**TASK TO CARRY OUT**
Using the listing below, set down exactly the lines starting at the line that contains "one that is" and ending at the line that contains "RequestRow_source r' = RequestRow_source", both included, and no others.
◆ ◆ ◆ ◆ ◆ ◆ ◆
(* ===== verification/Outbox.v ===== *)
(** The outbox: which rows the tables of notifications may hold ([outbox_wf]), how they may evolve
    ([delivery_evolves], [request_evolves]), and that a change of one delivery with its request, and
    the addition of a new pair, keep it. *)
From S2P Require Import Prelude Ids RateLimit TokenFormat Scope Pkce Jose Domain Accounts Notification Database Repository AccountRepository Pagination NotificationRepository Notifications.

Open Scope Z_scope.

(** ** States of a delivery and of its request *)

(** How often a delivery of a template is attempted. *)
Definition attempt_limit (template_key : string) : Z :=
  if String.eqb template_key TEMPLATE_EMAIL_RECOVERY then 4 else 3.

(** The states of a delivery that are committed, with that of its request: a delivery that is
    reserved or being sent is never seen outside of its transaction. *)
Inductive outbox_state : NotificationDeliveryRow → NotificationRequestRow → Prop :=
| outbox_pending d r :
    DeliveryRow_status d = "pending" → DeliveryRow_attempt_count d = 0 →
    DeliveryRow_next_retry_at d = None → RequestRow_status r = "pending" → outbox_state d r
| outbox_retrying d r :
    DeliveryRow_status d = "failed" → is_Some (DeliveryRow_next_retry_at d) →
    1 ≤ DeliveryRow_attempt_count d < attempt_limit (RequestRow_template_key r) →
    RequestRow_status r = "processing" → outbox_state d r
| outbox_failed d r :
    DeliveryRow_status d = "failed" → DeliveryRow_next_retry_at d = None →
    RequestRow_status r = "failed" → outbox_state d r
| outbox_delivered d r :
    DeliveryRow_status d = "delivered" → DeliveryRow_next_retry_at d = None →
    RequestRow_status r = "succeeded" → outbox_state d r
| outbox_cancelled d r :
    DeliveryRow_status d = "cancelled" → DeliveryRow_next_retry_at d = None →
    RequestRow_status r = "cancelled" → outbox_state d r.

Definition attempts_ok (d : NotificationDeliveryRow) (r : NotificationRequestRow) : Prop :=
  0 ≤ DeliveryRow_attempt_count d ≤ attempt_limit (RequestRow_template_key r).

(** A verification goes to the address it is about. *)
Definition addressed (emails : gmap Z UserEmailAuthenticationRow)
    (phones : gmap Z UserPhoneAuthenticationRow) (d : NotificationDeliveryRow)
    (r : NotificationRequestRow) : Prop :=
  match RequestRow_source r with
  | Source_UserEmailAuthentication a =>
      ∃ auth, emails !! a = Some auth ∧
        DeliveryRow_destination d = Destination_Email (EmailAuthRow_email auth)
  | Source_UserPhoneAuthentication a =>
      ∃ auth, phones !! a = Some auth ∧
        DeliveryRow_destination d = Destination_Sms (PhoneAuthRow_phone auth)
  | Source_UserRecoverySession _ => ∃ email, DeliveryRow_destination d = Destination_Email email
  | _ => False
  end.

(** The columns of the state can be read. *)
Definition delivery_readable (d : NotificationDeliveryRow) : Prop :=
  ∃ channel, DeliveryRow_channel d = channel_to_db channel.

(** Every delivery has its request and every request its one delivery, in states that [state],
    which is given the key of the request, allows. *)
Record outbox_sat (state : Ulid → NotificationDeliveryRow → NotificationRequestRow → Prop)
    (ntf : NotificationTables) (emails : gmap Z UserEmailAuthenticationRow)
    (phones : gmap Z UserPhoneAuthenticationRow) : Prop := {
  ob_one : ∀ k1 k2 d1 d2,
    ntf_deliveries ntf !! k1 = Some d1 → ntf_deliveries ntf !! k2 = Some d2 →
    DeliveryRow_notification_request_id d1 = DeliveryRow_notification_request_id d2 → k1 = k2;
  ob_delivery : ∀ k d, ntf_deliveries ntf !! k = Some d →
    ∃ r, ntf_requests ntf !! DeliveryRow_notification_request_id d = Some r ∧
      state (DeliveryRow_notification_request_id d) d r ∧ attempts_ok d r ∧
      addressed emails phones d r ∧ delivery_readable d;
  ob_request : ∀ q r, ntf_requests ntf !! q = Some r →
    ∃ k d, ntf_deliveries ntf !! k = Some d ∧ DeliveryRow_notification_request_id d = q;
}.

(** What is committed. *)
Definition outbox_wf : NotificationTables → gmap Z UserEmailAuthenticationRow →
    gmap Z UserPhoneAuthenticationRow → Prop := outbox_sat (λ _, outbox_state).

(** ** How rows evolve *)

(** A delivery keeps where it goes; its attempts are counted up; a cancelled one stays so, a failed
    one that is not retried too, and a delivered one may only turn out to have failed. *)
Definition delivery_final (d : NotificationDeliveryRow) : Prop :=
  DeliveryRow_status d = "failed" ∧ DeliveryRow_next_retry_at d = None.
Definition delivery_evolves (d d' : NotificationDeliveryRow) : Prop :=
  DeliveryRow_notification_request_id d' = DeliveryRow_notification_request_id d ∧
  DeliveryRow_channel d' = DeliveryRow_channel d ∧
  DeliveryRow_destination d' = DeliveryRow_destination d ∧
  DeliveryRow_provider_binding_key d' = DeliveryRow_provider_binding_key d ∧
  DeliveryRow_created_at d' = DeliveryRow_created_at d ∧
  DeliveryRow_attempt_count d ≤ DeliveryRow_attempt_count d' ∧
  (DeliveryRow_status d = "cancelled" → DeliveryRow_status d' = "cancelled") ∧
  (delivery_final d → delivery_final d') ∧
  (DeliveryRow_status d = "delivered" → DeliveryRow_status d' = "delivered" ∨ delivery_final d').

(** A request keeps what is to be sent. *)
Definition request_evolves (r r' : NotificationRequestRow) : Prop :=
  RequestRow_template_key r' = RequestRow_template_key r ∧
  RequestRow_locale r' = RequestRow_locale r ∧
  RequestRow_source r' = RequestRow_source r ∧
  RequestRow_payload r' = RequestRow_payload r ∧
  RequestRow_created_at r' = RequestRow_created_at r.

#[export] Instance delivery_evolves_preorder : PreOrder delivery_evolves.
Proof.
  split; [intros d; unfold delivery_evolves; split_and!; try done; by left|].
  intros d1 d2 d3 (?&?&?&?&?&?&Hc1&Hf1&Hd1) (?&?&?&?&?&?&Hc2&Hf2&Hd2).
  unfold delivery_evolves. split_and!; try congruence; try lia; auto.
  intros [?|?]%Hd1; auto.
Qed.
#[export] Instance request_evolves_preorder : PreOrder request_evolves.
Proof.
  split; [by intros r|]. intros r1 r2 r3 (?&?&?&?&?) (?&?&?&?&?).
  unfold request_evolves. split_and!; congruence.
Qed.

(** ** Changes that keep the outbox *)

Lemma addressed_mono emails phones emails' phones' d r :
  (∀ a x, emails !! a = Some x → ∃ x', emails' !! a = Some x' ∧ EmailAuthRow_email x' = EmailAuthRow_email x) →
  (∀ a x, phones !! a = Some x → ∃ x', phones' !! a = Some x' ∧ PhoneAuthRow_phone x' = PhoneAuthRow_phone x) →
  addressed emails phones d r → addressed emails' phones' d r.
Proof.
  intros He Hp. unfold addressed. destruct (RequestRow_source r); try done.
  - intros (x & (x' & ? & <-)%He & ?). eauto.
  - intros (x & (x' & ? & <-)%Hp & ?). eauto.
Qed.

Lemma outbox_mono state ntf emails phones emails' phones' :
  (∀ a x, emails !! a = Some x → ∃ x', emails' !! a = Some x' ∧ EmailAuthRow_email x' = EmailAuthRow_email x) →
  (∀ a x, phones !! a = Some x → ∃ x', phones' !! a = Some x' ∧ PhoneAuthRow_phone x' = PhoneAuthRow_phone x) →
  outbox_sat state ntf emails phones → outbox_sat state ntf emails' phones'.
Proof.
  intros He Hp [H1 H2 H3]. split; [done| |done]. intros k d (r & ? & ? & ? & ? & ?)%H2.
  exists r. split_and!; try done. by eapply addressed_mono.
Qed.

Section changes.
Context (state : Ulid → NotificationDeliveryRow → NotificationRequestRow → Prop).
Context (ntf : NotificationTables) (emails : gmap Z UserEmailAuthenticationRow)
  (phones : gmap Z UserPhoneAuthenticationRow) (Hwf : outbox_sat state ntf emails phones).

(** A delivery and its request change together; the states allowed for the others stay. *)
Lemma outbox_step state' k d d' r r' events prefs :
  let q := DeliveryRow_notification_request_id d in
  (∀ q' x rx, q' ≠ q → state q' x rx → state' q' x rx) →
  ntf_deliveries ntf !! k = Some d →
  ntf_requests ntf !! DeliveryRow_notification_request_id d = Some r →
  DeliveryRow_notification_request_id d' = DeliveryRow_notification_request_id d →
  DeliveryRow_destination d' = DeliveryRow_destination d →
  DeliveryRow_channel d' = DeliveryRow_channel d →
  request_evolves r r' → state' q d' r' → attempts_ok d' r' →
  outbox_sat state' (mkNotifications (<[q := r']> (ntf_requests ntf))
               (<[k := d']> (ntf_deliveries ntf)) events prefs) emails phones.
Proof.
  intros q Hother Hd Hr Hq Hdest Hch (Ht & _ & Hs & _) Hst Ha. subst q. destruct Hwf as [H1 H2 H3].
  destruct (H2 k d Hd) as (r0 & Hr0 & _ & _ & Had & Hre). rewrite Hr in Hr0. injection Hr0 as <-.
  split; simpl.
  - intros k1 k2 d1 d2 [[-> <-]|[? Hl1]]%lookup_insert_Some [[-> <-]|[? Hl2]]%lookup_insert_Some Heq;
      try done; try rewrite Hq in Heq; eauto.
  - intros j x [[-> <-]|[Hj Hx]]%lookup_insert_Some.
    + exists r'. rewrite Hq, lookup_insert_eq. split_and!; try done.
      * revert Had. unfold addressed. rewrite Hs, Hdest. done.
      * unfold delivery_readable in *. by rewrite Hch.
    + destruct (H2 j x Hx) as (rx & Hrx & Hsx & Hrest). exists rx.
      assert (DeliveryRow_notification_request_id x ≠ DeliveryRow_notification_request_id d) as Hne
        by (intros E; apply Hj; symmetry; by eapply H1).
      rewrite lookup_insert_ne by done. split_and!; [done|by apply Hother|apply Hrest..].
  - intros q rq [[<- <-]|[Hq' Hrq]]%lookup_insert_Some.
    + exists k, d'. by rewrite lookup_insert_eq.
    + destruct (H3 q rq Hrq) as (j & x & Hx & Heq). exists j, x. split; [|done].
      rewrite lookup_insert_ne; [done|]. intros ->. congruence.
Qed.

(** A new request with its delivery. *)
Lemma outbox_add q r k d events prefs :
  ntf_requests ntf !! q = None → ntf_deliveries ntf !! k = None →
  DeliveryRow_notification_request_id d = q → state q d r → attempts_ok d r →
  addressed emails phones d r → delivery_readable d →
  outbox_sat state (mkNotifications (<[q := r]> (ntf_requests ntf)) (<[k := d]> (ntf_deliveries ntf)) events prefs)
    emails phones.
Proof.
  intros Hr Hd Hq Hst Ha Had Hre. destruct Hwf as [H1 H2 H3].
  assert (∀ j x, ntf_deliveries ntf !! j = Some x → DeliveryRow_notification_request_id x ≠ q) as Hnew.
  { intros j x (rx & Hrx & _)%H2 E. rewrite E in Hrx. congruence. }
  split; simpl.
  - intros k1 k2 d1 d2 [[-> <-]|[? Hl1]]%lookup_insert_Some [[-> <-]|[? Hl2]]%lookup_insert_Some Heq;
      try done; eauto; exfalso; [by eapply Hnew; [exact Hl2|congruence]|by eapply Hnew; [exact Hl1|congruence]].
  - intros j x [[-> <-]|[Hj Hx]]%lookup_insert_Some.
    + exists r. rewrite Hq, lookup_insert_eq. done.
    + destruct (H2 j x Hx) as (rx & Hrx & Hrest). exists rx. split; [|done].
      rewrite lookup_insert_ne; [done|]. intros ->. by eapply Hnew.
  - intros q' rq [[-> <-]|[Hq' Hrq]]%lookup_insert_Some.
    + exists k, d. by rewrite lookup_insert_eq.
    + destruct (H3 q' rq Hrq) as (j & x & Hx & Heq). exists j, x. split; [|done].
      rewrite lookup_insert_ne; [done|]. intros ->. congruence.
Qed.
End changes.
◆ ◆ ◆ ◆ ◆ ◆ ◆
**ANSWER BOX**
    one that is not retried too, and a delivered one may only turn out to have failed. *)
Definition delivery_final (d : NotificationDeliveryRow) : Prop :=
  DeliveryRow_status d = "failed" ∧ DeliveryRow_next_retry_at d = None.
Definition delivery_evolves (d d' : NotificationDeliveryRow) : Prop :=
  DeliveryRow_notification_request_id d' = DeliveryRow_notification_request_id d ∧
  DeliveryRow_channel d' = DeliveryRow_channel d ∧
  DeliveryRow_destination d' = DeliveryRow_destination d ∧
  DeliveryRow_provider_binding_key d' = DeliveryRow_provider_binding_key d ∧
  DeliveryRow_created_at d' = DeliveryRow_created_at d ∧
  DeliveryRow_attempt_count d ≤ DeliveryRow_attempt_count d' ∧
  (DeliveryRow_status d = "cancelled" → DeliveryRow_status d' = "cancelled") ∧
  (delivery_final d → delivery_final d') ∧
  (DeliveryRow_status d = "delivered" → DeliveryRow_status d' = "delivered" ∨ delivery_final d').

(** A request keeps what is to be sent. *)
Definition request_evolves (r r' : NotificationRequestRow) : Prop :=
  RequestRow_template_key r' = RequestRow_template_key r ∧
  RequestRow_locale r' = RequestRow_locale r ∧
  RequestRow_source r' = RequestRow_source r ∧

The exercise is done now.